INFORMATION SHOWN:
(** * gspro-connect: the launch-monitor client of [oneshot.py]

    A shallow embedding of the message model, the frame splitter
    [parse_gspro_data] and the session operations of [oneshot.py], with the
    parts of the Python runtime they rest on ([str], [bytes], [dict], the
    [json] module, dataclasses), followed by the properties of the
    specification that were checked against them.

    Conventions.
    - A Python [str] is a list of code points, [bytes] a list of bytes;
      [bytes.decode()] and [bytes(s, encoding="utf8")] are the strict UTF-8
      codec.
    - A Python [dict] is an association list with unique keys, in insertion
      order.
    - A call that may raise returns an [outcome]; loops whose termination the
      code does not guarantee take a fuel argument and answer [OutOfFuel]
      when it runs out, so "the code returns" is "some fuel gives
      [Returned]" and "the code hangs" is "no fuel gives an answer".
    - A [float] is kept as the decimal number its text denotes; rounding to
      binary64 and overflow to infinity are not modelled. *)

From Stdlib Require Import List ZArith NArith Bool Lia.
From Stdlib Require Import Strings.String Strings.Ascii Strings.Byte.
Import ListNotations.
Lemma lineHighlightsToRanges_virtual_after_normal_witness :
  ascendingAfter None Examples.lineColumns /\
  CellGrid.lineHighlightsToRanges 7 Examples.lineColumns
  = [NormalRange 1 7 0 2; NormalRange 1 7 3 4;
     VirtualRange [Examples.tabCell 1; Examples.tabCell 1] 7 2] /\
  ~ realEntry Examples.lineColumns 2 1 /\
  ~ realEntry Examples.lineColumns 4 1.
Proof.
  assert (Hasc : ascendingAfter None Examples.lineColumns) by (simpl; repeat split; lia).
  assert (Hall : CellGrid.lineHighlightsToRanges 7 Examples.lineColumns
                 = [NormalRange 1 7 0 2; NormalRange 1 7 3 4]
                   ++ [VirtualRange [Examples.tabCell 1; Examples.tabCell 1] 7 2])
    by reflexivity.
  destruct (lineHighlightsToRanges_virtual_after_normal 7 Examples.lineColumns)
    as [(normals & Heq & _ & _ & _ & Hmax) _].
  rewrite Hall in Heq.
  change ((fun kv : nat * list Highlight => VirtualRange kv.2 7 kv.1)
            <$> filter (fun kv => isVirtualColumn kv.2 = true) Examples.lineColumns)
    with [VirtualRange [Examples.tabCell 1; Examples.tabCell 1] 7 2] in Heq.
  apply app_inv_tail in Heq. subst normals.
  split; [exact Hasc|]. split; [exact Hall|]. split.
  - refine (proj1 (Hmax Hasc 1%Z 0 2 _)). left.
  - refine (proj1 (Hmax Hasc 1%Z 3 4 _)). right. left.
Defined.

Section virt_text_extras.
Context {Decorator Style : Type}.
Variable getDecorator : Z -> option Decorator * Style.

HOW TO COMPLETE THIS TASK: In the listing above, find the line holding "- A [float]" and the line holding "assert (Hasc : ascendingAfter", then output those two lines and every line between them exactly.

THE ANSWER:
    - A [float] is kept as the decimal number its text denotes; rounding to
      binary64 and overflow to infinity are not modelled. *)

From Stdlib Require Import List ZArith NArith Bool Lia.
From Stdlib Require Import Strings.String Strings.Ascii Strings.Byte.
Import ListNotations.
Lemma lineHighlightsToRanges_virtual_after_normal_witness :
  ascendingAfter None Examples.lineColumns /\
  CellGrid.lineHighlightsToRanges 7 Examples.lineColumns
  = [NormalRange 1 7 0 2; NormalRange 1 7 3 4;
     VirtualRange [Examples.tabCell 1; Examples.tabCell 1] 7 2] /\
  ~ realEntry Examples.lineColumns 2 1 /\
  ~ realEntry Examples.lineColumns 4 1.
Proof.
  assert (Hasc : ascendingAfter None Examples.lineColumns) by (simpl; repeat split; lia).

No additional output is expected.